Why brands are losing the war for attention in the “Era of Peak Content”

By Stephen Shaw

Content marketing may be nearing a saturation point. Most brand content is invisible, lost in the clutter. To have any chance of being noticed, marketers have to find a way to make the brand story impossible to ignore.

Content marketing has become a victim of its own excess.

In the analogue era, content existed in limited form. It lived on paper or over the air. It was stored on bookshelves, on magazine racks and on microfilm. Supply was limited because content was expensive to produce and distribute. Therefore, all content had a price tag.

Today, content takes a more fluid form. Almost all of it is free. It seeps into every nook and cranny of digital life. It gnaws at attention spans. It steals time. It uses the slightest pretext to distract. It unfurls in front of people as an infinite scroll. It baits them with listicles. And invariably “learn more” is “more of the same”.

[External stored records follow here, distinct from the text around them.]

(** The metastable branch alone, 0.3: the ground state gets 0.7. *)
Lemma set_branch_ratios_infers_ground :
  reactions <$> nuclides (out_chain (set_branch_ratios am_chain ratios_meta_only "(n,gamma)"
                                       true 1e-5%float)) !! 0 =
    Some [ mkReaction "(n,2n)" (TName "Am240") (-6.6e6)%float 1%float;
           mkReaction "(n,gamma)" (TName "Am242_m1") 5.5e6%float 0.3%float;
           mkReaction "(n,gamma)" (TName "Am242") 5.5e6%float 0.7%float ].
Proof. vm_compute. reflexivity. Qed.

(** *** One dict of ratios given to two parents *)

(** C7, at an input where the code misses it: the one dict
    [{'Am244_m1': 0.3}] given to Am241 and to Am243.  The call returns
    and both parents pass validation, each with a metastable target only
    and the sum 0.3; the ground state among the original transitions of
    Am243 is Am244, so that Am243 should end with an additional
    transition to Am244 with ratio 0.7.  It ends with a transition to
    Am242 instead, the ground state of Am241, which the edit of Am241
    wrote into the shared dict (line 677). *)
Lemma set_branch_ratios_shared_dict :
  out_exn (set_branch_ratios am_pair_chain shared_ratios "(n,gamma)" true 1e-5%float) = None /\
  od_keys (rxn_ix_map (out_report (set_branch_ratios am_pair_chain shared_ratios "(n,gamma)"
                                     true 1e-5%float))) = ["Am241"; "Am243"] /\
  all_meta [("Am244_m1", 0.3%float)] = true /\
  fneb (fsum (od_values [("Am244_m1", 0.3%float)])) f1 = true /\
  reactions <$> nuclides am_pair_chain !! 2 =
    Some [ mkReaction "(n,gamma)" (TName "Am244") 5.4e6%float 1%float ] /\
  reactions <$> nuclides (out_chain (set_branch_ratios am_pair_chain shared_ratios "(n,gamma)"
                                       true 1e-5%float)) !! 2 =
    Some [ mkReaction "(n,gamma)" (TName "Am244_m1") 5.4e6%float 0.3%float;
           mkReaction "(n,gamma)" (TName "Am242") 5.4e6%float 0.7%float ] /\
  out_ratios (set_branch_ratios am_pair_chain shared_ratios "(n,gamma)" true 1e-5%float) =
    [("Am241", (0, [("Am244_m1", 0.3%float); ("Am242", 0.7%float)]));
     ("Am243", (0, [("Am244_m1", 0.3%float); ("Am242", 0.7%float)]))].
Proof. repeat split; vm_compute; reflexivity. Qed.

(** The same ratios in two dicts: Am243 gets the complement to its own
    ground state Am244. *)
Lemma set_branch_ratios_separate_dicts :
  out_exn (set_branch_ratios am_pair_chain separate_ratios "(n,gamma)" true 1e-5%float) = None /\
  reactions <$> nuclides (out_chain (set_branch_ratios am_pair_chain separate_ratios
                                       "(n,gamma)" true 1e-5%float)) !! 2 =
    Some [ mkReaction "(n,gamma)" (TName "Am244_m1") 5.4e6%float 0.3%float;
           mkReaction "(n,gamma)" (TName "Am244") 5.4e6%float 0.7%float ] /\
  out_ratios (set_branch_ratios am_pair_chain separate_ratios "(n,gamma)" true 1e-5%float) =
    [("Am241", (0, [("Am244_m1", 0.3%float); ("Am242", 0.7%float)]));
     ("Am243", (1, [("Am244_m1", 0.3%float); ("Am244", 0.7%float)]))].
Proof. repeat split; vm_compute; reflexivity. Qed.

Absorbed in their screens, people skim through an endless stream of content, scrolling, swiping, tapping and clicking, pausing only to share the stories that arouse momentary interest. Time spent on digital media may have grown dramatically, but attention spans have shrivelled.

Now consider what branded content is up against these days. About 500 million blogs pumping out over four million posts daily. Almost five billion videos watched on YouTube every day. A galactic war amongst streaming services to monopolize attention. Hordes of self-published books. User generated content: vast amounts of it, belching out every day and competing for attention with legitimate publishers. Welcome to the “Era of Peak Content.”

Arms race for attention
How can any brand, no matter how much effort they put into producing quality content, expect to get noticed in this arms race for attention? Content marketing may have hit a saturation point. And yet marketers seem undeterred, continuing to devote about 25% of their budgets to content creation, knowing the only option at this point is invisibility.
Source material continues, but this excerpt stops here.